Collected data
(* ===== verification/Geo.v ===== *)
(** * Client addresses and geo classes ([internal/geo])

    Which address a request comes from ([clientip.go]): the socket peer, or, behind a
    trusted proxy, the nearest address of [X-Forwarded-For] that is not one; and the
    class a source gives it ([geo.go], [region.go], [continent.go]).  An invalid
    [netip.Addr] is [None]. *)

From stdpp Require Import base strings numbers gmap list.
From Stdlib Require Import Lia.
From S2P Require Import Prelude GoStrings Netip Http Request.
Open Scope Z_scope.

(** ** [net.SplitHostPort]: the host and the port, or [None] for an error. *)
Definition SplitHostPort (hostport : bytes) : option (bytes * bytes) :=
  match LastIndexByte hostport ":" with
  | None => None
  | Some i =>
    let tail j k host :=
      if bool_decide ("["%char ∈ drop j hostport) then None
      else if bool_decide ("]"%char ∈ drop k hostport) then None
      else Some (host, drop (S i) hostport) in
    match hostport with
    | "["%char :: _ =>
      match IndexByte hostport "]" with
      | None => None
      | Some e => if (S e =? i)%nat then tail 1%nat (S e) (drop 1 (take e hostport)) else None
      end
    | _ => if bool_decide (":"%char ∈ take i hostport) then None else tail 0%nat 0%nat (take i hostport)
    end
  end.

Section Geo.
Context {U : Platform} {R : GoLib}.

(** ** The client address *)

Definition parseHostAddr (s : bytes) : option Addr :=
  let s := TrimSpace s in
  if bool_decide (s = []) then None
  else
    let s := match SplitHostPort s with Some (h, _) => h | None => s end in
    Unmap <$> ParseAddr parseIPv6 s.

Definition inAnyPrefix (addr : Addr) (prefixes : list Prefix) : bool := existsb (fun p => PrefixContains p addr) prefixes.

Definition forwardedFor (hdr : option header) : list Addr :=
  match hdr with
  | None => []
  | Some hdr => flat_map (fun v => omap (fun part => parseHostAddr (TrimSpace part)) (SplitByte v ",")) (Values hdr (go "X-Forwarded-For"))
  end.

Definition ClientIP (remoteAddr : bytes) (hdr : option header) (trusted : list Prefix) : option Addr :=
  match parseHostAddr remoteAddr with
  | None => None
  | Some peer =>
    if bool_decide (trusted = []) || negb (inAnyPrefix peer trusted) then Some peer
    else match List.find (fun ip => negb (inAnyPrefix ip trusted)) (rev (forwardedFor hdr)) with
         | Some ip => Some ip
         | None => Some peer
         end
  end.

Definition PeerTrusted (remoteAddr : bytes) (trusted : list Prefix) : bool :=
  if bool_decide (trusted = []) then false
  else match parseHostAddr remoteAddr with Some peer => inAnyPrefix peer trusted | None => false end.

Definition ParsePrefixes (cidrs : list bytes) : option (list Prefix) :=
  mapM (fun c => ParsePrefix parseIPv6 (TrimSpace c)) cidrs.

(** ** Sources *)

Definition Unknown : bytes := go "unknown".
Definition maxGeoClassLen : nat := 16.

Definition geoClassByte (c : ascii) : bool :=
  ((0x41 <=? byteZ c) && (byteZ c <=? 0x5A)) || isDigit c || (c =b "-")%byte.

Definition boundGeoClass (v : bytes) : bytes :=
  if (maxGeoClassLen <? length v)%nat then Unknown
  else let v := toUpper v in if forallb geoClassByte v then v else Unknown.

Record CIDREntry : Type := mkCIDR { ce_prefix : Prefix; ce_country : bytes }.

(** A [Source] of the package: a header, a CIDR table, or another one (a MaxMind
    database), given by its [Lookup]. *)
Inductive Source : Type :=
| headerSource (name : bytes)
| cidrSource (entries : list CIDREntry)
| otherSource (lookup : option Addr -> option header -> bytes).

Definition NewHeaderSource (name : bytes) : Source := headerSource (CanonicalHeaderKey name).
Definition NewRegionSource (name : bytes) : Source := NewHeaderSource name.

Definition NewCIDRSource (entries : list CIDREntry) : Source :=
  cidrSource (map (fun e => mkCIDR (Masked (ce_prefix e)) (toUpper (ce_country e))) entries).

Definition cidrStep (ip : Addr) (acc : bytes * Z) (e : CIDREntry) : bytes * Z :=
  if (snd acc <? px_bits (ce_prefix e)) && PrefixContains (ce_prefix e) ip then (ce_country e, px_bits (ce_prefix e)) else acc.

Definition cidrBest (ip : Addr) (entries : list CIDREntry) : bytes * Z := fold_left (cidrStep ip) entries ([], -1).

Definition Lookup (s : Source) (ip : option Addr) (hdr : option header) : bytes :=
  match s with
  | headerSource name =>
    match hdr with
    | None => Unknown
    | Some h => let v := TrimSpace (Get h name) in if bool_decide (v = []) then Unknown else boundGeoClass v
    end
  | cidrSource entries =>
    match ip with
    | None => Unknown
    | Some ip => let best := fst (cidrBest (Unmap ip) entries) in if bool_decide (best = []) then Unknown else best
    end
  | otherSource f => f ip hdr
  end.

(** ** The CIDR table *)

(** [strings.Fields]. *)
Fixpoint fields_fuel (n : nat) (s cur : bytes) : list bytes :=
  let flush := if bool_decide (cur = []) then [] else [cur] in
  match n, s with
  | S n, _ :: _ =>
    let '(r, w) := decodeRune s in
    if IsSpace r then flush ++ fields_fuel n (drop w s) [] else fields_fuel n (drop w s) (cur ++ take w s)
  | _, _ => flush
  end.

Definition Fields (s : bytes) : list bytes := fields_fuel (length s) s [].

Definition splitCIDRCountry (s : bytes) : option (bytes * bytes) :=
  let fields :=
    match IndexByte s "," with
    | Some i => [take i s; drop (S i) s]
    | None => Fields s
    end in
  match fields with
  | a :: b :: _ =>
    let cidr := TrimSpace a in
    let country := toUpper (TrimSpace b) in
    if bool_decide (cidr = []) || bool_decide (country = []) then None else Some (cidr, country)
  | _ => None
  end.

Inductive tableError : Type := WantCIDR (line : Z) | BadCIDR (line : Z) | LineTooLong.

(** The lines of a [bufio.Scanner]: the last one is dropped when it is empty. *)
Definition scanLines (text : bytes) : list bytes :=
  let ls := SplitByte text (Zbyte 10) in
  match last ls with Some [] => removelast ls | _ => ls end.

Definition maxScanToken : Z := 64 * 1024.

Fixpoint tableLoop (line : Z) (ls : list bytes) : outcome tableError (list CIDREntry) :=
  match ls with
  | [] => Ok []
  | l :: ls =>
    if maxScanToken <=? Z.of_nat (length l) then Err LineTooLong
    else
      let t := TrimSpace (TrimSuffix l [Zbyte 13]) in
      if bool_decide (t = []) || HasPrefix t (go "#") then tableLoop (line + 1) ls
      else match splitCIDRCountry t with
           | None => Err (WantCIDR line)
           | Some (cidr, country) =>
             match ParsePrefix parseIPv6 cidr with
             | None => Err (BadCIDR line)
             | Some p => let! rest := tableLoop (line + 1) ls in Ok (mkCIDR p country :: rest)
             end
           end
  end.

Definition LoadCIDRTable (text : bytes) : outcome tableError (list CIDREntry) := tableLoop 1 (scanLines text).

(** ** Continents *)

(** The countries of each continent. *)
Definition countryContinent : list (bytes * list bytes) :=
  map (fun '(k, cs) => (go k, Fields (go cs)))
  [
   ("AF", "DZ AO BJ BW BF BI CM CV CF TD KM CG CD CI DJ EG GQ ER SZ ET GA GM GH GN GW KE LS LR LY MG MW ML MR
      MU YT MA MZ NA NE NG RE RW SH ST SN SC SL SO ZA SS SD TZ TG TN UG EH ZM ZW");
   ("AN", "AQ BV GS TF HM");
   ("AS", "AF AM AZ BH BD BT BN KH CN GE HK IN ID IR IQ IL JP JO KZ KW KG LA LB MO MY MV MN MM NP KP OM PK PS
      PH QA SA SG KR LK SY TW TJ TH TL TR TM AE UZ VN YE");
   ("EU", "AL AD AT BY BE BA BG HR CY CZ DK EE FO FI FR DE GI GR GG HU IS IE IM IT JE XK LV LI LT LU MT MD MC
      ME NL MK NO PL PT RO RU SM RS SK SI ES SE CH UA GB VA AX SJ");
   ("NA", "AI AG AW BS BB BZ BM BQ CA KY CR CU CW DM DO SV GL GD GP GT HT HN JM MQ MX MS NI PA PR BL KN LC MF
      PM VC SX TT TC US VG VI");
   ("OC", "AS AU CK FJ PF GU KI MH FM NR NC NZ NU NF MP PW PG PN WS SB TK TO TV UM VU WF");
   ("SA", "AR BO BR CL CO EC FK GF GY PY PE SR UY VE")]%string.

Definition Continent (country : bytes) : bytes :=
  if bool_decide (country = []) then Unknown
  else
    let c := toUpper country in
    match List.find (fun '(_, cs) => bool_decide (c ∈ cs)) countryContinent with
    | Some (k, _) => k
    | None => Unknown
    end.

(** ** What a client can choose *)

Lemma PeerTrusted_ClientIP remoteAddr hdr trusted : PeerTrusted remoteAddr trusted = false ->
  ClientIP remoteAddr hdr trusted = parseHostAddr remoteAddr.
Proof.
  unfold PeerTrusted, ClientIP. destruct (parseHostAddr remoteAddr) as [peer|]; [|done].
  case_bool_decide as Ht; [done|]. cbn. by intros ->.
Qed.

Lemma find_rev_app {A : Type} (f : A -> bool) l k :
  List.find f (rev (l ++ k)) = match List.find f (rev k) with Some x => Some x | None => List.find f (rev l) end.
Proof.
  rewrite rev_app_distr. induction (rev k) as [|x r IH]; cbn; [done|]. by destruct (f x).
Qed.

Lemma find_rev_last {A : Type} (f : A -> bool) l x : List.find f (rev l) = Some x ->
  exists a b, l = a ++ x :: b /\ f x = true /\ Forall (fun y => f y = false) b.
Proof.
  induction l as [|y l IH] using rev_ind; [done|]. rewrite rev_app_distr. cbn. destruct (f y) eqn:E.
  - intros [= <-]. exists l, []. by rewrite E.
  - intros (a & b & -> & Hx & Hb)%IH. exists a, (b ++ [y]). rewrite <- app_assoc. split; [done|]. split; [done|].
    apply Forall_app. by split; [|constructor].
Qed.

Lemma ClientIP_trusted remoteAddr hdr trusted ip : ClientIP remoteAddr hdr trusted = Some ip ->
  parseHostAddr remoteAddr = Some ip \/
  exists a b, forwardedFor hdr = a ++ ip :: b /\ inAnyPrefix ip trusted = false /\
    Forall (fun y => inAnyPrefix y trusted = true) b /\ PeerTrusted remoteAddr trusted = true.
Proof.
  unfold ClientIP, PeerTrusted. destruct (parseHostAddr remoteAddr) as [peer|]; [|done].
  destruct (bool_decide (trusted = [])); [intros [= <-]; by left|]. cbn.
  destruct (inAnyPrefix peer trusted); [|intros [= <-]; by left]. cbn.
  destruct (List.find _ _) as [q|] eqn:E; intros [= <-]; [|by left]. right.
  apply find_rev_last in E as (a & b & -> & Hq & Hb). exists a, b. split; [done|]. apply negb_true_iff in Hq. split_and!; [done| |done].
  eapply Forall_impl; [done|]. intros y H. by apply negb_false_iff in H.
Qed.

(** ** Classes *)

Lemma encodeRune_class r : forallb geoClassByte (encodeRune r) = true -> length (encodeRune r) = 1%nat.
Proof.
  intros H. destruct (Z_lt_dec r 0) as [Hn|Hn].
  { unfold encodeRune in *. rewrite (proj2 (Z.leb_gt 0 r)) in * by lia. cbn in H. rewrite (proj2 (Z.ltb_lt r 0)) in * by lia. done. }
  destruct (Z_lt_dec r 0x80) as [Hl|Hl]; [by rewrite encodeRune_ascii by lia|].
  pose proof (encodeRune_high r ltac:(lia)) as Hh. destruct (encodeRune r) as [|c l] eqn:E; [by apply encodeRune_nonempty in E|].
  inversion Hh as [|? ? Hc _]; subst. cbn in H. apply andb_true_iff in H as [H _]. exfalso. revert H. unfold geoClassByte, isDigit.
  rewrite !(proj2 (Z.leb_gt (byteZ c) _)) by lia. rewrite !andb_false_r. cbn. intros H. apply Ascii.eqb_eq in H as ->. vm_compute in Hc. by apply Hc.
Qed.

Lemma runes_length s : (length (runes s) <= length s)%nat.
Proof.
  unfold runes. enough (forall n s, (length (runes_fuel n s) <= length s)%nat) by done. clear s.
  induction n as [|n IH]; intros s; [cbn; lia|].
  destruct s as [|c s]; [done|]. cbn [runes_fuel]. pose proof (decodeRune_width (c :: s) ltac:(done)) as Hw.
  destruct (decodeRune (c :: s)) as [r w]. cbn [snd] in Hw. specialize (IH (drop w (c :: s))).
  rewrite length_drop in IH. cbn [fst snd length] in *. lia.
Qed.

Lemma boundGeoClass_spec v : boundGeoClass v = Unknown \/
  (length (boundGeoClass v) <= maxGeoClassLen)%nat /\ forallb geoClassByte (boundGeoClass v) = true.
Proof.
  unfold boundGeoClass. destruct (maxGeoClassLen <? length v)%nat eqn:El; [by left|]. apply Nat.ltb_ge in El.
  destruct (forallb geoClassByte (toUpper v)) eqn:E; [|by left]. right. split; [|done]. etrans; [|exact El].
  unfold toUpper in *. destruct (forallb _ v); [by rewrite length_map|]. etrans; [|apply runes_length].
  induction (runes v) as [|r rs IH]; [done|]. cbn [flat_map] in *. rewrite forallb_app in E. apply andb_true_iff in E as [E1 E2].
  rewrite length_app, encodeRune_class by done. specialize (IH E2). cbn. lia.
Qed.

(** The class of a CIDR table is the country of a longest matching prefix. *)
Lemma cidrBest_spec ip entries best bits : cidrBest ip entries = (best, bits) ->
  (bits = -1 /\ best = [] \/ exists e, e ∈ entries /\ PrefixContains (ce_prefix e) ip = true /\ ce_country e = best /\ px_bits (ce_prefix e) = bits) /\
  (forall e, e ∈ entries -> PrefixContains (ce_prefix e) ip = true -> px_bits (ce_prefix e) <= bits).
Proof.
  unfold cidrBest. revert best bits. induction entries as [|e l IH] using rev_ind; intros best bits.
  { intros [= <- <-]. split; [by left|]. intros e He. by apply elem_of_nil in He. }
  rewrite fold_left_app. cbn [fold_left]. destruct (fold_left (cidrStep ip) l ([], -1)) as [b0 n0].
  specialize (IH b0 n0 eq_refl) as [IH1 IH2]. unfold cidrStep. cbn [fst snd].
  destruct (_ && _) eqn:E; intros [= <- <-].
  - apply andb_true_iff in E as [E1%Z.ltb_lt E2]. split.
    + right. exists e. rewrite elem_of_app, list_elem_of_singleton. tauto.
    + intros e' [He|He%list_elem_of_singleton]%elem_of_app Hc; [|by subst]. specialize (IH2 e' He Hc). lia.
  - split.
    + destruct IH1 as [?|(e' & He & ?)]; [by left|]. right. exists e'. rewrite elem_of_app. tauto.
    + intros e' [He|He%list_elem_of_singleton]%elem_of_app Hc; [auto|]. subst e'. rewrite Hc, andb_true_r in E. by apply Z.ltb_ge in E.
Qed.
End Geo.

(** C18. A client cannot choose its address. From a peer that is not a trusted proxy the
    address is the socket's, whatever the headers say; from a trusted one it is the
    socket's or the nearest address of the chain that is not a proxy's, and what the
    client put in front of that address does not change it. A class read from a header
    has at most sixteen bytes of a fixed alphabet. *)
Theorem client_address_unforgeable {U : Platform} {R : GoLib} remoteAddr trusted hdr :
  (PeerTrusted remoteAddr trusted = false -> forall hdr', ClientIP remoteAddr hdr trusted = ClientIP remoteAddr hdr' trusted) /\
  (forall ip, ClientIP remoteAddr hdr trusted = Some ip ->
     parseHostAddr remoteAddr = Some ip \/
     inAnyPrefix ip trusted = false /\
     exists spoofed proxies, forwardedFor hdr = spoofed ++ ip :: proxies /\ Forall (fun y => inAnyPrefix y trusted = true) proxies /\
       forall hdr' spoofed', forwardedFor hdr' = spoofed' ++ ip :: proxies -> ClientIP remoteAddr hdr' trusted = Some ip) /\
  (forall name, let c := Lookup (NewHeaderSource name) None hdr in
     c = Unknown \/ (length c <= maxGeoClassLen)%nat /\ forallb geoClassByte c = true).
Proof.
  split_and!.
  - intros Ht hdr'. by rewrite !PeerTrusted_ClientIP.
  - intros ip Hip. destruct (ClientIP_trusted _ _ _ _ Hip) as [?|(a & b & Hf & Hn & Hb & Ht)]; [by left|]. right. split; [done|].
    exists a, b. split_and!; [done..|]. intros hdr' a' Hf'. unfold PeerTrusted, ClientIP in *.
    destruct (parseHostAddr remoteAddr) as [peer|]; [|by destruct (bool_decide _)]. destruct (bool_decide _); [done|]. rewrite Ht. cbn.
    rewrite Hf', find_rev_app. cbn [rev].
    replace (rev b ++ [ip]) with (rev ([ip] ++ b)) by done. rewrite find_rev_app.
    assert (List.find (fun ip => negb (inAnyPrefix ip trusted)) (rev b) = None) as ->.
    { apply Forall_rev in Hb. induction Hb as [|y l Hy _ IH]; [done|]. cbn. by rewrite Hy. }
    cbn. by rewrite Hn.
  - intros name. cbn. destruct hdr as [h|]; [|by left]. case_bool_decide; [by left|]. apply boundGeoClass_spec.
Qed.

■ TASK OBJECTIVE:
Exactly as written, please reproduce the lines from the first line of the data to the line containing "From Stdlib Require Import Lia.", inclusive, and nothing else.

■ SOLUTION FOR THIS EXERCISE:
(* ===== verification/Geo.v ===== *)
(** * Client addresses and geo classes ([internal/geo])

    Which address a request comes from ([clientip.go]): the socket peer, or, behind a
    trusted proxy, the nearest address of [X-Forwarded-For] that is not one; and the
    class a source gives it ([geo.go], [region.go], [continent.go]).  An invalid
    [netip.Addr] is [None]. *)

From stdpp Require Import base strings numbers gmap list.
From Stdlib Require Import Lia.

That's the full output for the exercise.